Lawyer Jeffrey King filed the lawsuit in the Court of King’s Bench on behalf of Arlene Harris last week. The lawsuit is seeking damages to be determined at trial, with no dollar figure cited in the court filings, as well as costs and interest.
The RM has not yet responded to the lawsuit in court. Deputy Reeve Garth Asham said in an email that officials will “reserve comment on this until all facts are known.”
Harris and her family extract and sell honey on the farm, court filings say.
The court papers say the RM installed a main water line in 2011 to service Harris’s property and for the future construction of a farm building. The line was not connected to any other lines or a meter and its valve was left off.

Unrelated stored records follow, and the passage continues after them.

(** * Notes API: a shallow embedding of the FastAPI/SQLAlchemy notes backend

    Modelled sources:
    - [app/models/note.py]      : the [Note] row.
    - [app/schemas/note.py]     : the pydantic request bodies [NoteCreate],
                                  [NoteUpdate] (field validation).
    - [app/routers/notes.py]    : [create_note], [get_user_notes], [get_note],
                                  [update_note], [delete_note].
    - [app/routers/auth.py]     : [login_user].
    - [app/exceptions.py]       : [http_exception_handler],
                                  [validation_exception_handler].

    The database is a list of rows in insertion order; a handler is a
    function from the store to an outcome and a new store.  Every handler
    body of [app/routers/notes.py] is an [async def] without any [await], so
    on the single event loop started by [run.py] each body runs as one
    uninterrupted step: the request loop below runs whole handler bodies one
    after another, in any order the loop picks.  Commits do not fail in
    this model: the [except Exception] branches answering [500] are not
    represented. *)

From Stdlib Require Import String Ascii ZArith List Bool Lia Permutation.
Import ListNotations.
Open Scope string_scope.

(** ** Data model *)

(** A row of the [notes] table ([app/models/note.py]).  Timestamps are the
    values of [func.now()] at the time of the statement, as naturals. *)
Record Note := mkNote {
  note_id : nat;
  title : string;
  content : option string;
  user_id : nat;
  version : Z;
  created_at : nat;
  updated_at : nat
}.

(** A row of the [users] table. *)
Record User := mkUser {
  uid : nat;
  username : string;
  password_hash : string
}.

Record DB := mkDB {
  notes : list Note;
  users : list User
}.

(** ** JSON request bodies *)

(** The JSON values a request body member takes in this model: strings,
    integers and [null] (booleans, floats, arrays and objects are not
    represented). *)
Inductive json :=
| JStr (s : string)
| JInt (z : Z)
| JNull.

Definition body := list (string * json).

(** Member lookup in a decoded JSON object; as with Python's [json.loads],
    a later duplicate key wins. *)
Fixpoint body_get (k : string) (b : body) : option json :=
  match b with
  | [] => None
  | (k', v) :: rest =>
      match body_get k rest with
      | Some v' => Some v'
      | None => if String.eqb k k' then Some v else None
      end
  end.

(** One entry of the [errors] list built by [validation_exception_handler]:
    ["field"] (pydantic's [loc] joined by [" -> "]), ["message"] (its
    [msg]) and ["type"] (its [type]). *)
Record ErrorItem := mkErrorItem { err_loc : string; err_msg : string; err_type : string }.

Inductive field_result (A : Type) :=
| FOk (a : A)
| FErr (e : ErrorItem).
Arguments FOk {A} a.
Arguments FErr {A} e.

(** *** Text as pydantic sees it

    A [string] holds the UTF-8 encoding of a Python [str] (the decoded JSON
    string), so it is valid UTF-8.  Pydantic measures [min_length] and
    [max_length] in Unicode characters, i.e. code points. *)
Fixpoint utf8_decode (l : list ascii) : list N :=
  match l with
  | [] => []
  | a :: r =>
      let n := N_of_ascii a in
      if (n <? 128)%N then n :: utf8_decode r
      else if (n <? 224)%N then
        match r with
        | b :: r' => ((n - 192) * 64 + (N_of_ascii b - 128))%N :: utf8_decode r'
        | [] => [n]
        end
      else if (n <? 240)%N then
        match r with
        | b :: c :: r' =>
            ((n - 224) * 4096 + (N_of_ascii b - 128) * 64
             + (N_of_ascii c - 128))%N :: utf8_decode r'
        | _ => [n]
        end
      else
        match r with
        | b :: c :: d :: r' =>
            ((n - 240) * 262144 + (N_of_ascii b - 128) * 4096
             + (N_of_ascii c - 128) * 64 + (N_of_ascii d - 128))%N
            :: utf8_decode r'
        | _ => [n]
        end
  end.
Lemma stock_partition (products : list obj) :
  Forall well_formed products ->
  (List.length (filter (has_stock true) products)
   + List.length (filter (has_stock false) products)
   = List.length products)%nat.
Proof.
  induction 1 as [|p l Hp _ IH]; [reflexivity|].
  assert (E : has_stock false p = negb (has_stock true p)).
  { destruct Hp as (id & n & d & q & k & b & -> & _). now destruct b. }
  cbn [filter]. rewrite E.
  destruct (has_stock true p); cbn [negb List.length]; lia.
Qed.

Lemma prices_are_price_of (products : list obj) :
  Forall well_formed products ->
  mapM price_number products = Ok (map price_of products).
Proof.
  induction 1 as [|p l (id & n & d & q & c & b & -> & _) _ IH];
    [reflexivity|].
  cbn [mapM map].
  change (price_number (product_literal id n d (VNum q) c (VBool b)))
    with (Ok q).
  cbn [bind]. now rewrite IH.
Qed.

(** X15.  The statistics of a reachable store are consistent with the
    records: the in-stock and out-of-stock counts add up to the total,
    which is the number of records; and when there is a record, min and
    max are the prices of two records that bound the price of every
    record. *)
Theorem statistics_agree_with_the_records
  (uuid : string) (products : list obj) (url : string)
  (query : list (string * qval)) (key : option string) (body : value) :
  reachable products ->
  exists res a b,
    app uuid products (request_of GET url stats_path query key body)
    = Some (res, products)
    /\ stats_field res "inStockCount" = VInt (Z.of_nat a)
    /\ stats_field res "outOfStockCount" = VInt (Z.of_nat b)
    /\ stats_field res "totalProducts" = VInt (Z.of_nat (a + b))
    /\ (a + b)%nat = List.length products
    /\ (products <> [] ->
        exists cheapest dearest,
          In cheapest products /\ In dearest products
          /\ range_field res "min" = VNum (price_of cheapest)
          /\ range_field res "max" = VNum (price_of dearest)
          /\ (forall p, In p products ->
                (price_of cheapest <= price_of p <= price_of dearest)%Q)).
Proof.
  intros R. pose proof (reachable_well_formed _ R) as WF.
  destruct (statistics_of_well_formed_store products WF)
    as (res & prices & E & P & _ & _ & T & I & O & _ & _ & Rg).
  rewrite (prices_are_price_of products WF) in P. injection P as <-.
  exists res, (List.length (filter (has_stock true) products)),
    (List.length (filter (has_stock false) products)).
  split.
  { change (app uuid products (request_of GET url stats_path query key body))
      with (settle products (statsHandler products)). now rewrite E. }
  split; [exact I|]. split; [exact O|].
  rewrite (stock_partition products WF). split; [exact T|].
  split; [reflexivity|]. intros NE.
  destruct products as [|p0 ps]; [now contradiction NE|].
  cbn [map] in Rg. cbn [price_stats fst snd] in Rg.
  destruct (Math_min_spec (map price_of ps) (price_of p0)) as [Imin Bmin].
  destruct (Math_max_spec (map price_of ps) (price_of p0)) as [Imax Bmax].
  change (price_of p0 :: map price_of ps)
    with (map price_of (p0 :: ps)) in Imin, Bmin, Imax, Bmax.
  apply in_map_iff in Imin as (c & Ec & Ic).
  apply in_map_iff in Imax as (x & Ex & Ix).
  exists c, x. split; [exact Ic|]. split; [exact Ix|].
  unfold range_field. rewrite Rg. cbn [get String.eqb Ascii.eqb Bool.eqb].
  rewrite Ec, Ex. split; [reflexivity|]. split; [reflexivity|].
  intros p Ip. rewrite Forall_forall in Bmin, Bmax. split.
  - apply Bmin. now apply in_map.
  - apply Bmax. now apply in_map.
Qed.
Lemma Clear_empties_witness :
  eval (Clear ;; Has Rev2 "a.b") (manager_of tree_ab false) = false.
Proof.
  assert (Hk : "a.b" <> "") by discriminate.
  destruct (Clear_empties Rev2 (manager_of tree_ab false)) as [_ [_ [H _]]].
  exact (proj1 (H "a.b" Hk)).
Defined.

(** ** [Data] *)

Lemma distinct_NoDup l : distinct l = true -> NoDup l.
Proof.
  induction l as [|x l IH]; simpl; intros H; constructor.
  - apply andb_true_iff in H. destruct H as [H _]. apply negb_true_iff in H.
    intros Hin. assert (E : existsb (String.eqb x) l = true).
    { apply existsb_exists. exists x. split; [assumption | apply String.eqb_refl]. }
    congruence.
  - apply IH. apply andb_true_iff in H. tauto.
Qed.

(** [Data] hands out a map with exactly the bindings of the top level of
    the tree, and leaves the manager as it is. *)
Theorem Data_copies_top_level : forall m,
  distinct (keys_of (data m)) = true ->
  eval Data m = data m /\ exec Data m = m
  /\ forall k, lookup (eval Data m) k = lookup (data m) k.
Proof.
  intros m Hd. apply distinct_NoDup in Hd.
  assert (E : eval Data m = data m) by (apply build_map_copy; assumption).
  split; [exact E|]. split; [reflexivity|]. intros k. now rewrite E.
Qed.

Lemma Data_copies_top_level_witness :
  eval Data (manager_of [("a", VInt 1); ("b", VMap [])] true) = [("a", VInt 1); ("b", VMap [])].
Proof.
  exact (proj1 (Data_copies_top_level (manager_of [("a", VInt 1); ("b", VMap [])] true) eq_refl)).
Defined.

(** ** Loading into an empty manager, and foreign-keyed YAML *)

(** A JSON document loaded into a manager whose tree is empty becomes the
    tree, binding for binding and in the order of the document. *)
Theorem Load_json_into_empty : forall json_decode yaml_decode rev content object m,
  data m = [] ->
  distinct (keys_of object) = true ->
  json_decode content = Ok (VMap object) ->
  Load json_decode yaml_decode rev (Ok content) FormatJSON m
  = (Ok tt, mkManager object (filePath m) FormatJSON (caseSensitive m)).
Proof.
  intros jd yd rev content object m He Hd Hj.
  rewrite (Load_json_run jd yd rev content object m Hj), He.
  now rewrite build_map_copy by (apply distinct_NoDup; assumption).
Qed.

The valve was meant to be turned on to provide water once the building was completed and ready for service, the filings say.
Construction on the farm building, which was intended to be used to extract and store honey for sale, as well as beehives and equipment, began in the summer of 2018. Construction continued each year through 2022, pausing over the winters.
The main water line remained disconnected throughout construction, the filings say.
The court filings allege the RM’s director of public works and utilities went to Harris’s residential property and advised her of flooding inside the building on Jan. 20, 2023.
The court papers claim Harris discovered an employee or employees, or representatives, of the RM went to the property without her knowledge and turned the water valve on despite the main line not being connected to any other infrastructure, causing water to flood the building for “four days straight.”
The flooding was discovered when the RM noticed “unusually high water usage” from the line and went to the property to turn the valve off, the lawsuit claims.
The suit claims Harris learned “someone unknown” had requested the RM to check the valve and ensure it was off on Jan. 17, 2023 without her knowledge, but instead turned it on, causing four days of flooding in the middle of winter. The property had a locked gate on its drive, the papers say.
Harris’s husband, Lloyd Harris, went to the property Jan. 20 and confirmed the building had been flooded to a depth between four inches and a foot.
The building’s foundation heaved and its contents “ruined,” the lawsuit says. Pipes were also damaged and the suit claims water remains trapped inside the foundation and subsurface.
“The farm building is unusable as designed and for its intended purpose after the flooding,” reads the lawsuit. “Currently, the farm building is ineligible for inspection, approval and licensing for food processing.”
The court papers say the building likely can’t be repaired and will probably need to be demolished.
The RM used pumps, vacuumed water out of drains, poured in anti-freeze and used a heater to run a fan and dehumidifier for about three days after the flood, say the court papers.
The suit says no one has provided an explanation of why someone from the RM attended the property and turned the valve on in the first place and the RM has refused to disclose any information as requested by the couple.
“Arlene has requested that the RM compensate her for the full loss, harm and damage she has suffered as a result of the flooding, however the RM has refused and continues to refuse to compensate her,” the lawsuit claims.
The lawsuit says the RM was negligent, misrepresented itself, committed nuisance, trespass and misfeasance in public office and interfered with the farm’s operations, causing economic damage to Harris.